Activation of cardiac adenylate cyclase: horminal modification of the magnesium ion requirement.

R Alvarez, J J Bruno
PMCID: PMC393203  PMID: 264697

Abstract

Histamine and epinephrine stimulate the activity of guinea pig heart adenylate cyclase [ATP pyrophosphate-lyase (cyclizing) EC 4.6.1.1], in part, by decreasing the requirement for Mg2+ as an activator. This effect may represent an increase in affinity for Mg2+ and/or a decrease in sensitivity of the enzyme towards inhibition by free ATP. Both of these inotropic hormones also increase maximum velocity.

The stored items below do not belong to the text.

Definition SnapshotVolume (req : AgentSnapshotVolumeRequest.t) : list effect * option string :=
  let vol := AgentSnapshotVolumeRequest.Volume req in
  match VolumeHostPath (Exec.volumeName (vol ⇝ Volume.EnvironmentId) (vol ⇝ Volume.Name)) with
  | inr err => sendOpErr ("locate volume " +:+ Exec.volumeName (vol ⇝ Volume.EnvironmentId) (vol ⇝ Volume.Name) +:+ ": " +:+ err)
  | inl hostPath =>
    let cmd := AgentSnapshotVolumeRequest.PreHookCommand req in
    let container := AgentSnapshotVolumeRequest.PreHookContainerId req in
    let hook := negb (cmd =? "") && negb (container =? "") in
    let pre := if hook then [Send (message "hooks" ""); RunPreHook container cmd] else [] in
    match (if hook then runPreHook container cmd else None) with
    | Some err => (pre ++ (sendOpErr err).1, Some err)
    | None =>
      match engineFromTarget (AgentSnapshotVolumeRequest.S3 req) with
      | Some err => (pre ++ (sendOpErr err).1, Some err)
      | None =>
        let snapID := GetId (AgentSnapshotVolumeRequest.Snapshot req) in
        let '(reports, r) := engine_Snapshot hostPath snapID in
        let pre := pre ++ [Send (message "upload" "")] ++ ((λ n, Send (VolumeOpProgress.mk (u64 n) 0 "upload" "" "")) <$> reports) in
        match r with
        | inr err => (pre ++ (sendOpErr err).1, Some err)
        | inl tarBytes => (pre ++ [Send (VolumeOpProgress.mk (u64 tarBytes) (u64 tarBytes) "done" "" snapID)], None)
        end
      end
    end
  end.

Definition RestoreVolume (req : AgentRestoreVolumeRequest.t) : list effect * option string :=
  let vol := AgentRestoreVolumeRequest.Volume req in
  let dockerName := Exec.volumeName (vol ⇝ Volume.EnvironmentId) (vol ⇝ Volume.Name) in
  match EnsureVolume dockerName with
  | Some err => sendOpErr ("ensure volume " +:+ dockerName +:+ ": " +:+ err)
  | None =>
    match VolumeHostPath dockerName with
    | inr err => sendOpErr ("locate volume " +:+ dockerName +:+ ": " +:+ err)
    | inl hostPath =>
      match engineFromTarget (AgentRestoreVolumeRequest.S3 req) with
      | Some err => sendOpErr err
      | None =>
        let pre := [Send (message "download" "")] in
        match engine_Restore (AgentRestoreVolumeRequest.ManifestKey req) hostPath with
        | Some err => (pre ++ (sendOpErr err).1, Some err)
        | None => (pre ++ [Send (message "done" "")], None)
        end
      end
    end
  end.

End local.
End LocalServer.

(** * The schedule (scheduler/snapshots.go) *)

Module SnapshotScheduler.

Definition defaultKeepLast : nat := 7.

(** The slots fired in this term, and what the dispatcher was asked to do: the snapshots begun,
    with their slots, and the snapshots pruned, by volume. *)
Record t := mk { lastFire : gmap string Z; fired : list (string * Z); pruned : list (string * list string) }.

Definition reset (s : t) : t := mk ∅ (fired s) (pruned s).

Section schedule.
Context {RO : RangeOrder} {TL : TimestampLib} {C : CronLib} {E : Env}.

(** apply: only a lost leadership is an error. *)
Definition snap_apply (m : Mutation) : M () := apply "system:snapshots" m.

Definition created (snap : option VolumeSnapshot.t) : Z := AsTime (snap ⇝ VolumeSnapshot.Meta ⇝ Meta.CreatedAt).

Definition baseline (st : Store.t) (v : option Volume.t) : Z :=
  foldl (λ base snap, if (base <? created snap)%Z then created snap else base)
    (AsTime (v ⇝ Volume.Meta ⇝ Meta.CreatedAt)) (Store.ListVolumeSnapshots (GetId v) st).

(** The slot maybeSnapshot fires, if any. *)
Definition due_slot (s : t) (st : Store.t) (v : option Volume.t) (now : Z) : option Z :=
  match ParseStandard (v ⇝ Volume.SnapshotPolicy ⇝ SnapshotPolicy.Schedule) with
  | None => None
  | Some sched =>
    let due := Next sched (baseline st v) in
    if (now <? due)%Z then None
    else if (default zero_time (lastFire s !! GetId v) <? due)%Z then Some due else None
  end.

Pretreatment of the membrane-bound enzyme with EDTA, to remove available divalent cations, almost eliminates persistent stimulation by guanyl-5'-yl imidodiphosphate [Gpp(NH)p]. Addition of Mg2+ to the preincubation medium restores the capacity of Gpp(NH)p to acutely activate the enzyme. These results indicate that Mg2+ interacts with the nucleotide (GTP) regulatory site. Persistent stimulation of the enzyme by either Gpp(NH)p or fluoride ion also involves a decrease in the requirement for Mg2+ and an increase in maximum velocity.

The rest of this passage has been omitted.